Hi everyone,
I hope you’ve enjoyed your summer (with or without a break). It seems now that 2020 will continue to be a year of unabated uncertainty. Nobody knows how bad the pandemic will rebound, how terrible the economic crisis will continue to be as a result, how many people will find themselves without a home, and what the political future will look like in just a few months (with upcoming elections in the US whose outcome no ‘expert’ dares to predict). In that context of prolonged uncertainty, it’s a miracle people continue to make plans about their future. But what else can we do?

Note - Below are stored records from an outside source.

(** * OpenFront: the turn-resolution core and the self-play training loop

    A shallow embedding of the simulation/decision core of OpenFront:

    - [AI.processAIAction]            (src/app/utils/ai.ts, rule-based agents),
    - [Simulator.executeAction]       (src/app/utils/ai.ts, class GameSimulator),
    - [Page.handleCanvasClick]        (src/app/page.tsx, selection and attack),
    - [Neural.getLegalActions], [Neural.addExperience],
      [Neural.calculateReward] and the epsilon decay of
      [Neural.trainOnBatch]           (class NeuralAI).

    Modelling conventions.

    - Troop counts, gold, coordinates and building levels are JavaScript
      numbers that the program only ever fills with integers; they are [Z]
      here.  Integer addition, subtraction and multiplication are exact in
      binary64 below 2^53, and so is [Math.floor (a / b)] for integers
      [a], [b] with [0 < b].
    - [Math.floor (troops * 0.7)] and [Math.floor (troops * 0.8)] are NOT
      idealised: the product is the binary64 product (round to nearest,
      ties to even) of the integer with the binary64 constant, computed by
      the Standard Library's [SpecFloat.SFmul].  For instance
      [Math.floor (90 * 0.7)] is 62 in JavaScript, and 62 here.
    - The exploration rate and the rewards are binary64 numbers: their
      products and sums are those of [SpecFloat.SFmul] and
      [SpecFloat.SFadd].  The feature values and the model's scores, on
      whose values no statement depends, are rationals [Q].
    - Arrays of territory objects are lists; [arr[i].f = v] is a
      read-modify-write of cell [i], so that two indices naming the same
      cell alias as they do in the program.  Reading a property of a
      missing array element raises a TypeError in JavaScript: it is [None]
      here, and the operations are shown to return [Some].
    - An absent optional property ([wall?], [gold?]) is [None], or [false]
      for the flag [wall], which the program only tests for truthiness.
    - Status messages, logging and rendering are left out. *)

From Stdlib Require Import ZArith QArith Qpower Qminmax Lia.
From Stdlib Require Import Floats.SpecFloat.
From stdpp Require Import base option list strings.

#[local] Open Scope Z_scope.

(** ** JavaScript numbers *)

Module JS.

Definition prec : Z := 53.
Definition emax : Z := 1024.

(** The binary64 value of an integer. *)
Definition of_int (z : Z) : spec_float := binary_normalize prec emax z 0 false.

(** [Math.floor] of a finite binary64 value. Infinities and NaN have no
    integer floor; the program never produces them from integer troop
    counts, and they are mapped to 0. *)
Definition floor (f : spec_float) : Z :=
  match f with
  | S754_zero _ => 0
  | S754_finite s m e =>
      let v := if s then Z.neg m else Z.pos m in
      if 0 <=? e then Z.shiftl v e else Z.shiftr v (- e)
  | S754_infinity _ | S754_nan => 0
  end.

(** The binary64 literals [0.7] and [0.8]
    (0x1.6666666666666p-1 and 0x1.999999999999ap-1). *)
Definition lit_0_7 : spec_float := S754_finite false 6305039478318694 (-53).
Definition lit_0_8 : spec_float := S754_finite false 7205759403792794 (-53).

(** The binary64 literals [1.0], [0.5], [0.995] and [0.1]
    (0x1p0, 0x1p-1, 0x1.fd70a3d70a3d7p-1 and 0x1.999999999999ap-4). *)
Definition lit_1 : spec_float := S754_finite false 4503599627370496 (-52).
Definition lit_0_5 : spec_float := S754_finite false 4503599627370496 (-53).
Definition lit_0_995 : spec_float := S754_finite false 8962163258467287 (-53).
Definition lit_0_1 : spec_float := S754_finite false 7205759403792794 (-56).

(** The rational value of a finite binary64 number. *)
Definition to_Q (f : spec_float) : Q :=
  match f with
  | S754_finite s m e =>
      (inject_Z (if s then Z.neg m else Z.pos m) * 2 ^ e)%Q
  | _ => 0%Q
  end.

(** [Math.floor (n * c)] for an integer [n] and a binary64 constant [c]. *)
Definition floor_mul (n : Z) (c : spec_float) : Z :=
  floor (SFmul prec emax (of_int n) c).

End JS.

(** ** Data model (the interfaces shared by the three source modules) *)

Inductive BuildingType : Set :=
  fort | farm | tower | barracks | wall | mine | market.

#[global] Instance BuildingType_eq_dec : EqDecision BuildingType.
Proof. solve_decision. Defined.

Record Building : Set := mkBuilding {
  b_type : BuildingType;
  b_level : Z
}.

Record Owner : Set := mkOwner {
  o_id : string;
  o_name : string;
  o_color : string;
  o_troops : option Z
}.

Record Territory : Set := mkTerritory {
  t_x : Z;
  t_y : Z;
  t_type : string;
  t_color : string;
  t_owner : option Owner;
  t_troops : Z;
  t_troopCapacity : Z;
  t_isSelected : bool;
  t_building : option Building;
  t_wall : bool;
  t_gold : option Z
}.

Record AIPlayer : Set := mkAIPlayer {
  p_id : string;
  p_name : string;
  p_color : string;
  p_personality : option string;
  p_gold : option Z;
  p_troops : option Z;
  p_territory : option Z
}.

Inductive ActionKind : Set := attack | defend | build.

(** The duck-typed action object
    [{ action, source?, target?, buildingType? }]. *)
Record Decision : Set := mkDecision {
  d_action : ActionKind;
  d_source : option Territory;
  d_target : option Territory;
  d_buildingType : option BuildingType
}.

(** Field assignments [t.f = v]. *)
Definition set_owner (o : option Owner) (t : Territory) : Territory :=
  mkTerritory (t_x t) (t_y t) (t_type t) (t_color t) o (t_troops t)
    (t_troopCapacity t) (t_isSelected t) (t_building t) (t_wall t) (t_gold t).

Where we’ll live and work (if we’ll even have work, in what conditions) seems particularly uncertain. The pandemic has revealed deep fault lines between workers: those who can work from home and those who who have to work on the ‘frontlines’, those whose revenues are safe and those who now risk eviction. Even among WFH workers there are fault lines. Your ability to work from home depends on whether or not you must care for someone else. All this has spurred endless discussions about the future of work. One of the questions asked most often concerns the future geography of jobs.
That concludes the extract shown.